What is already known about this subject?

  • Fatty liver disease and subclinical vascular disease share several common cardiometabolic risk factors, such as type 2 diabetes and obesity. There is not yet population-based study to investigate the association between hepatic fat content and the expansion of aortic diameters. Epidemiological studies on the relation between fatty liver disease and atherosclerosis yielded controversial results.

What are the new findings?

  • With data from the general population, we found that hepatic fat content measured with MRI was neither independently associated with greater aortic diameters nor the risk of carotid plaque, after adjusting for cardiometabolic risk factors, especially obesity.

How might it impact on clinical practice in the foreseeable future?

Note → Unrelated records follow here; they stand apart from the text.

(** Every format ends. *)
Lemma vprintfmt_total m fuel : strings_end m fuel -> forall k l fmt ap, cstr m fmt l -> (length l < k)%nat -> (length l < fuel)%nat ->
  exists out, forall T (putch : Z -> T -> T) s, vprintfmt_loop putch k fuel m fmt ap s = Ok (run putch s out).
Proof.
  intros He. induction k as [|k IH]; intros l fmt ap Hm Hk Hf; [lia|].
  destruct (literal_total m l fuel fmt Hm Hf) as [out [H|(l1 & l2 & -> & H)]].
  { exists out. intros. cbn [vprintfmt_loop]. by rewrite H. }
  pose proof (cstr_suffix _ _ _ _ Hm) as Hp. apply cstr_cons in Hp as (Hp & _ & Hm2). rewrite length_app in Hk, Hf. cbn [length] in Hk, Hf.
  destruct (reswitch_total m fuel (fmt + Z.of_nat (length l1) + 1) l2 He Hm2 ltac:(lia) ltac:(by rewrite Z.add_simpl_r) fuel opts0 [] l2 ap)
    as (pre & l' & ap' & out1 & Hl2 & H1); [done|apply not_elem_of_nil|apply opts0_ok|lia|].
  assert (Hlen : (length l' <= length l2)%nat) by (rewrite Hl2, length_app; lia).
  rewrite Hl2 in Hm2. apply cstr_suffix in Hm2. destruct (IH l' _ ap' Hm2) as [out2 H2]; [lia..|].
  exists (out ++ out1 ++ out2). intros. cbn [vprintfmt_loop]. rewrite H. cbn [mbind res_bind]. cbn [length] in H1. rewrite Z.add_0_r in H1. rewrite H1.
  cbn [mbind res_bind]. by rewrite H2, !run_app.
Qed.

(** ** The buffer of [vsnprintf] *)
Lemma i32_add a b : i32 (i32 a + b) = i32 (a + b).
Proof. pose proof (i32_step a 1 b) as H. by rewrite !Z.mul_1_r in H. Qed.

  • Given that fatty liver disease is closely related to concurrent obesity, type 2 diabetes and other cardiometabolic disorders, people with fatty liver disease should still be recommended to monitor their cardiovascular risk factors and prioritised for cardiovascular disease screening.

Introduction

Fatty liver disease (FLD), defined as an ectopic fat accumulation (≥5%) in the hepatocytes, constitutes the leading cause of chronic liver disease worldwide.1 With a growing prevalence of 2%–44% in the general population, clinical manifestations of FLD ranging from simple steatosis, steatohepatitis, fibrosis and eventually cirrhosis and hepatocellular carcinoma pose a substantial burden on healthcare systems.2 In particular, cardiovascular disease (CVD), one of the extrahepatic repercussions of FLD, remains to be the largest contributor of mortality among people with FLD.3

Prior to the clinical manifestation of CVD, subclinical vascular disease, representing pathological changes of various blood vessels, can provide important aetiological insights into early detection of CVD development.4 We have previously shown with our data that hepatic fat was positively associated with subclinical vascular parameters such as left ventricular remodelling index.5 Moreover, data from other population-based studies have also indicated a positive association between FLD and subclinical calcified plaque in different vessels.6 7

One understudied outcome of interest in the realm of subclinical vascular changes is aortic aneurysm, which represents a disproportionate dilation of aortic diameter (thoracic aorta diameter ≥5 cm or abdominal aorta diameter ≥3 cm) that could result in life-threatening events such as aortic rupture or dissection.8 Several risk factors for the development of aortic aneurysm including age, increased body mass index (BMI) and hyperlipidaemia are mutually shared with FLD.9 However, whether hepatic fat is associated with expanding aortic dimeters, measured along multiple locations of the aorta, has not been previously investigated in a population-based setting.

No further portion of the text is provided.